-------- TASK DATA --------

(* ===== verification/MsrpRecv.v ===== *)
(** * The MSRP receiver

    Memory safety and termination of [msrp_recv_frame] on arbitrary input, for
    every application behind the [EventSink] interface; the attributes it passes
    on hold values of their C types. *)

From S2P Require Import Prelude Os Mrp Attr AttrProps Mvrp MvrpRecv Mmrp MmrpList MmrpRecv.
From S2P Require Import Msrp MsrpOps MsrpList.
From Stdlib Require Import ZArith Lia.
From stdpp Require Import base tactics list strings option.
Open Scope Z_scope.

(** Bytes a frame must leave of its buffer: the longest FirstValue may be read
    behind the end of a frame that is too short for it. *)
Definition MSRP_SLACK : Z := 40.

(** ** Values *)

Lemma increment_streamid_ok id : id_ok id -> id_ok (msrp_increment_streamid id).
Proof.
  intros [Hl Hb]. destruct id as [|b0 l]; [done|]. apply Forall_cons_iff in Hb as [H0 Hb].
  destruct (increment_from_spec 7 b0 l []) as (l' & E & Hl' & Hb' & _);
    [by injection Hl | done|].
  rewrite !app_nil_r in E. unfold msrp_increment_streamid. rewrite E.
  split; [cbn; lia | by constructor].
Qed.

Lemma increment_mac_ok m : mac_ok m -> mac_ok (mmrp_increment_macaddr m).
Proof. apply increment_ok. Qed.

(** The running values are in range for their type. *)
Definition first_ok (t : msrp_type) (f : first_value) : Prop :=
  0 <= listener_vectevt_idx f /\
  match t with
  | MSRP_DOMAIN_TYPE => 0 <= srclassID_firstval f < 256 /\ 0 <= srclassprio_firstval f < 256
                        /\ 0 <= srclassvid_firstval f < 65536
  | MSRP_LISTENER_TYPE => id_ok (streamid_firstval f)
  | _ => id_ok (streamid_firstval f) /\ mac_ok (destmac_firstval f)
  end.

Lemma domain_value_ok f :
  first_ok MSRP_DOMAIN_TYPE f ->
  skey_ok (domain_value f).1 /\ first_ok MSRP_DOMAIN_TYPE (domain_value f).2.
Proof.
  intros (Hi & H1 & H2 & H3). split.
  - split; cbn; [apply (sk_talk _ (zero_key_ok MSRP_DOMAIN_TYPE)) | by split | lia].
  - split; [done|]. cbn. split; [apply u8_range|]. split; [apply u8_range | done].
Qed.

Lemma listener_value_ok sub f :
  0 <= sub < 256 -> first_ok MSRP_LISTENER_TYPE f ->
  skey_ok (listener_value sub f).1 /\ first_ok MSRP_LISTENER_TYPE (listener_value sub f).2.
Proof.
  intros Hs [Hi Hid]. split.
  - split; cbn; [by apply stream_talker_ok | apply zero_domain_ok | lia].
  - split; cbn; [lia | by apply increment_streamid_ok].
Qed.

Lemma rd16_u16 buf i :
  bytes_ok buf -> 0 <= i -> i + 1 < Zlen buf -> returns (rd16 buf i) (fun v => 0 <= v < 65536).
Proof.
  intros Hb H1 H2. unfold rd16. eapply returns_bind; [apply rd_byte; [done | lia]|].
  intros hi Hhi. eapply returns_bind; [apply rd_byte; [done | lia]|].
  intros lo Hlo. cbn beta in *. cbn [returns]. lia.
Qed.

Lemma rd32_u32 buf i :
  bytes_ok buf -> 0 <= i -> i + 3 < Zlen buf -> returns (rd32 buf i) (fun v => 0 <= v < 2 ^ 32).
Proof.
  intros Hb H1 H2. unfold rd32. eapply returns_bind; [apply rd16_u16; [done | lia | lia]|].
  intros hi Hhi. eapply returns_bind; [apply rd16_u16; [done | lia | lia]|].
  intros lo Hlo. cbn beta in *. cbn [returns]. lia.
Qed.

Lemma talker_value_ok ty buf vp bridge code f :
  is_talker (zero_key ty) = true ->
  bytes_ok buf -> 0 <= vp -> vp + 27 <= Zlen buf -> id_ok bridge -> 0 <= code < 256 ->
  first_ok ty f ->
  returns (talker_value ty buf vp bridge code f) (fun '(k, f') => skey_ok k /\ first_ok ty f').
Proof.
  intros Hty Hb Hv Hl Hbr Hc [Hi Hf]. unfold talker_value.
  eapply returns_bind; [apply rd16_u16; [done | lia | lia]|]. intros vlan H1.
  eapply returns_bind; [apply rd16_u16; [done | lia | lia]|]. intros size H2.
  eapply returns_bind; [apply rd16_u16; [done | lia | lia]|]. intros interval H3.
  eapply returns_bind; [apply rd_byte; [done | lia]|]. intros prio H4.
  eapply returns_bind; [apply rd32_u32; [done | lia | lia]|]. intros lat H5. cbn beta in *.
  assert (Hf' : id_ok (streamid_firstval f) /\ mac_ok (destmac_firstval f))
    by (by destruct ty).
  destruct Hf' as [Hid Hmac]. cbn [returns]. split.
  - split; cbn; [by split | apply zero_domain_ok | lia].
  - split; [done|]. destruct ty; try done; split;
      by (apply increment_streamid_ok || apply increment_mac_ok).
Qed.

Lemma talker_values_ok buf vp f :
  bytes_ok buf -> 0 <= vp -> vp + 36 <= Zlen buf ->
  (first_ok MSRP_TALKER_ADV_TYPE f ->
   returns (talker_adv_value buf vp f)
     (fun '(k, f') => skey_ok k /\ first_ok MSRP_TALKER_ADV_TYPE f'))
  /\ (first_ok MSRP_TALKER_FAILED_TYPE f ->
   returns (talker_failed_value buf vp f)
     (fun '(k, f') => skey_ok k /\ first_ok MSRP_TALKER_FAILED_TYPE f')).
Proof.
  intros Hb Hv Hl. split; intros Hf.
  - apply talker_value_ok; auto using zero_id; lia.
  - unfold talker_failed_value. eapply returns_bind; [apply rd_list_bytes; [done | lia | lia]|].
    intros bridge Hbr. eapply returns_bind; [apply rd_byte; [done | lia]|]. intros code Hc.
    apply talker_value_ok; auto; lia.
Qed.

Lemma read_first_value_ok t buf vp :
  bytes_ok buf -> 0 <= vp -> vp + 16 <= Zlen buf ->
  returns (read_first_value t buf vp)
    (fun f => first_ok t f /\ listener_vectevt_idx f = 0).
Proof.
  intros Hb Hv Hl. destruct t; cbn [read_first_value].
  1,2: eapply returns_bind; [apply rd_list_bytes; [done | lia | lia]|]; intros id Hid;
    eapply returns_bind; [apply rd_list_bytes; [done | lia | lia]|]; by intros mac Hm.
  - eapply returns_bind; [apply rd_list_bytes; [done | lia | lia]|]. by intros id Hid.
  - eapply returns_bind; [apply rd_byte; [done | lia]|]. intros id Hid.
    eapply returns_bind; [apply rd_byte; [done | lia]|]. intros prio Hp.
    eapply returns_bind; [apply rd16_u16; [done | lia | lia]|]. by intros vid Hvid.
Qed.

Lemma num_4pack_bound n :
  0 <= n -> n <= 4 * num_4pack_bytes n /\ n / 4 <= num_4pack_bytes n <= n / 4 + 1.
Proof. intros Hn. unfold num_4pack_bytes. destruct (Z.eqb_spec n (n / 4 * 4)); zdm. Qed.

(** ** Safety and termination *)
Section Safety.
Context {S : Type} `{sink : !EventSink msrp_key S} {I : S -> Prop}
        {ok : EventSinkOk msrp_key S skey_ok I}.

Lemma attr_alloc_fresh src k :
  length src = 6%nat -> attr_fresh (set_macaddr src (msrp_alloc k)).
Proof. intros Hs. split; [|done]. by split. Qed.

Lemma msrp_values_safe t buf src vectevt vp evts : forall f s,
  length src = 6%nat -> bytes_ok buf -> 0 <= vp -> vp + 36 <= Zlen buf -> bytes_ok vectevt ->
  first_ok t f ->
  (t = MSRP_LISTENER_TYPE -> listener_vectevt_idx f + Zlen evts <= Zlen vectevt) -> I s ->
  returns (msrp_recv_values t buf src vectevt vp evts f s) (fun '(fl, f', s') =>
    (fl = Continue -> first_ok t f' /\ (t = MSRP_LISTENER_TYPE ->
       listener_vectevt_idx f' = listener_vectevt_idx f + Zlen evts)) /\ I s').
Proof.
  induction evts as [|e evts IH]; intros f s Hs Hb Hv Hl Hve Hf Hidx HI;
    cbn [msrp_recv_values]; [cbn; split; [|done]; intros _; split; [done | lia]|].
  cbn [length] in Hidx |- *.
  apply returns_bind with (fun sub => 0 <= sub < 256).
  { destruct t; try (cbn; lia). apply rd_byte; [done|]. destruct Hf. specialize (Hidx eq_refl). lia. }
  intros sub Hsub.
  assert (Hgo : forall f' s', first_ok t f' -> I s' ->
    (t = MSRP_LISTENER_TYPE -> listener_vectevt_idx f' = listener_vectevt_idx f + 1) ->
    returns (msrp_recv_values t buf src vectevt vp evts f' s') (fun '(fl, f'', s'') =>
      (fl = Continue -> first_ok t f'' /\ (t = MSRP_LISTENER_TYPE ->
         listener_vectevt_idx f'' = listener_vectevt_idx f + Z.of_nat (Datatypes.S (length evts))))
      /\ I s'')).
  { intros f' s' Hf' HI' Hn. eapply returns_mono; [apply IH; auto|].
    - intros Ht. specialize (Hn Ht). specialize (Hidx Ht). lia.
    - intros [[fl f''] s''] [H1 H2]. split; [|done]. intros ->. destruct (H1 eq_refl) as [H3 H4].
      split; [done|]. intros Ht. rewrite (H4 Ht), (Hn Ht). lia. }
  destruct (bool_decide _ && _) eqn:Eig.
  { apply andb_true_iff in Eig as [Et _]. apply bool_decide_eq_true in Et. subst t.
    apply Hgo; auto. exact (proj2 (listener_value_ok sub f Hsub Hf)). }
  pose proof (sink_malloc_ok s HI) as Hm. destruct (sink_malloc s) as [[] s1]; [|done].
  cbn [negb snd] in *. destruct (talker_values_ok buf vp f Hb Hv Hl) as [Hadv Hfail].
  apply returns_bind with (fun '(k, f') => skey_ok k /\ first_ok t f'
    /\ (t = MSRP_LISTENER_TYPE -> listener_vectevt_idx f' = listener_vectevt_idx f + 1)).
  { destruct t; cbn [returns].
    - eapply returns_mono; [by apply Hadv|]. intros [k f'] [? ?]. done.
    - eapply returns_mono; [by apply Hfail|]. intros [k f'] [? ?]. done.
    - destruct (listener_value_ok sub f Hsub Hf). done.
    - destruct (domain_value_ok f Hf). done. }
  intros [k f'] (Hk & Hf' & Hn). apply returns_bind with I.
  - destruct (mrpdu_event e) as [ev|] eqn:Ev; [|done].
    apply sink_event_ok; [done | by eapply mrpdu_event_received|].
    intros x [= <-]. split; [done | by apply attr_alloc_fresh].
  - intros s2 H2. by apply Hgo.
Qed.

--------

## THE TASK
Beginning with the line containing "length src = 6%nat -> bytes_ok" and ending with the line containing "cbn [msrp_recv_values]; [cbn;", extract those lines exactly from the listing above, and only those.

## TASK SOLUTION
  length src = 6%nat -> bytes_ok buf -> 0 <= vp -> vp + 36 <= Zlen buf -> bytes_ok vectevt ->
  first_ok t f ->
  (t = MSRP_LISTENER_TYPE -> listener_vectevt_idx f + Zlen evts <= Zlen vectevt) -> I s ->
  returns (msrp_recv_values t buf src vectevt vp evts f s) (fun '(fl, f', s') =>
    (fl = Continue -> first_ok t f' /\ (t = MSRP_LISTENER_TYPE ->
       listener_vectevt_idx f' = listener_vectevt_idx f + Zlen evts)) /\ I s').
Proof.
  induction evts as [|e evts IH]; intros f s Hs Hb Hv Hl Hve Hf Hidx HI;
    cbn [msrp_recv_values]; [cbn; split; [|done]; intros _; split; [done | lia]|].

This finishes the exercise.